|Meijer on Gull Road, Kalamazoo|
Hi Mom, I went to Meijer today, and I thought of you.
It's weird to think of you in a place like Meijer, but there's so many memories that I can't help it.
You loved Meijer so much. You loved seeing what was new, even in sections that you generally did not review, like the paint aisle. I know you missed how you used to be able to take your time in Meijer, and how it was never the same after you had to rely on us to wheel you around. But I took you to Meijer so much, and spent so much time there with you as a child, that I am not going to be able to go to the store and not think of you, not feel you there with me, telling me to turn around and go back, or telling me not to run off, or asking me to go get a box of brown sugar because you forgot it.
So, I had to fight my emotions the whole time I was in Meijer. I am sure it will get easier to bear, but it's a problem to associate a place with you, Mom, so strongly, a place where I have to go every week.
I feel closest to you there, Mom. Maybe I should have some of your ashes interred there.
I was very fortunate that it was Liesel's idea to go today. I felt a lot better being there with my wife than being there alone. I am going to struggle with being there for quite a while; I may always struggle to be there.
For those who don't know, Meijer is a general merchandise and grocery store. The picture here features "our" Meijer, yours, Mom, and mine, the one near Richland, the one where we went shopping so many times since it was built in the 1980s, especially in the last 15 years when a trip to Meijer was the highlight of your day.
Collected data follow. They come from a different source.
(** * erdpy smart-contract encoding layer: a shallow embedding

    This development embeds [erdpy/contracts.py] (argument encoding,
    code metadata, contract-address derivation, the deploy / execute /
    upgrade transaction builders and the query decoder) together with
    the Python built-ins and library calls it relies on, and proves the
    properties of the encoding layer over that embedding.

    Text is modelled by [string]; every built-in below is the ASCII
    fragment of its Python counterpart (code points above 127 would
    need the Unicode tables, which are not modelled).  Integers are
    unbounded; their conversion to and from decimal text is refused
    beyond 4300 digits, as CPython refuses it. *)

From Stdlib Require Import ZArith NArith List Bool Lia.
From Stdlib.Strings Require Import String Ascii Byte.
Import ListNotations.

Open Scope string_scope.
Open Scope Z_scope.

(* ================================================================= *)
(** ** Exceptions and the error monad *)

(** The exceptions that can leave the functions of [contracts.py]. *)
Inductive exn : Type :=
| UnknownArgumentFormat (argument : string)
| ValueError
| TypeError
| OverflowError
| AttributeError
| EmptyAddressError.

Inductive result (A : Type) : Type :=
| Ok (a : A)
| Raise (e : exn).

Arguments Ok {A} a.
Arguments Raise {A} e.

Definition bind {A B : Type} (m : result A) (k : A -> result B) : result B :=
  match m with
  | Ok a => k a
  | Raise e => Raise e
  end.

Notation "x <- m ;; k" := (bind m (fun x => k))
  (at level 61, m at next level, right associativity).

(** A comprehension / loop body that may raise, run left to right. *)
Fixpoint mapM {A B : Type} (f : A -> result B) (l : list A) : result (list B) :=
  match l with
  | [] => Ok []
  | a :: l' => b <- f a ;; bs <- mapM f l' ;; Ok (b :: bs)
  end.

(* ================================================================= *)
(** ** Python text built-ins (ASCII fragment) *)

Module Py.

Definition code (c : ascii) : Z := Z.of_N (N_of_ascii c).

Definition chr (z : Z) : ascii := ascii_of_N (Z.to_N z).

Fixpoint all_chars (p : ascii -> bool) (s : string) : bool :=
  match s with
  | EmptyString => true
  | String c r => p c && all_chars p r
  end.

Fixpoint map_chars (f : ascii -> ascii) (s : string) : string :=
  match s with
  | EmptyString => EmptyString
  | String c r => String (f c) (map_chars f r)
  end.

Definition is_ascii_char (c : ascii) : bool := code c <? 128.

(** [s.isascii()] *)
Definition isascii (s : string) : bool := all_chars is_ascii_char s.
I wish I had some photos of our trips to Meijer in the last fifteen years. It was such a production to take you. I had to get you into the car at home, into the wheelchair in front of Meijer, often when the wind was whipping around crazily, and then get you into the store. I preferred to wheel both you and a cart at the same time, which was tricky when you wanted to be taken down every aisle because Dad would never give you such a tour when you went with him. I wonder why we never thought of touring the store aisle-by-aisle and THEN doing the shopping with the cart? Seems to me to be the right thing, now.
I should go back to the Gull Road Meijer as much as I can, especially once to tell our favorite cashier about your passing. I am not sure if I can do that now. That visit may have to wait until I feel stronger.
I often dream of Meijer, and often these dreams feature me selecting a book or comic, as you would always buy me one when I was a kid. The section is always moved in my dream, and it is surrounded by other great sections featuring great merchandise. I re-arrange the store in my dreams, which I suspect that you did, too.
Do you remember when I was a kid and I lost you? I went to the Convenience Desk and had them page you on the loud speaker? Boy, were you angry... But I couldn't find you. I remember that I was upset, too.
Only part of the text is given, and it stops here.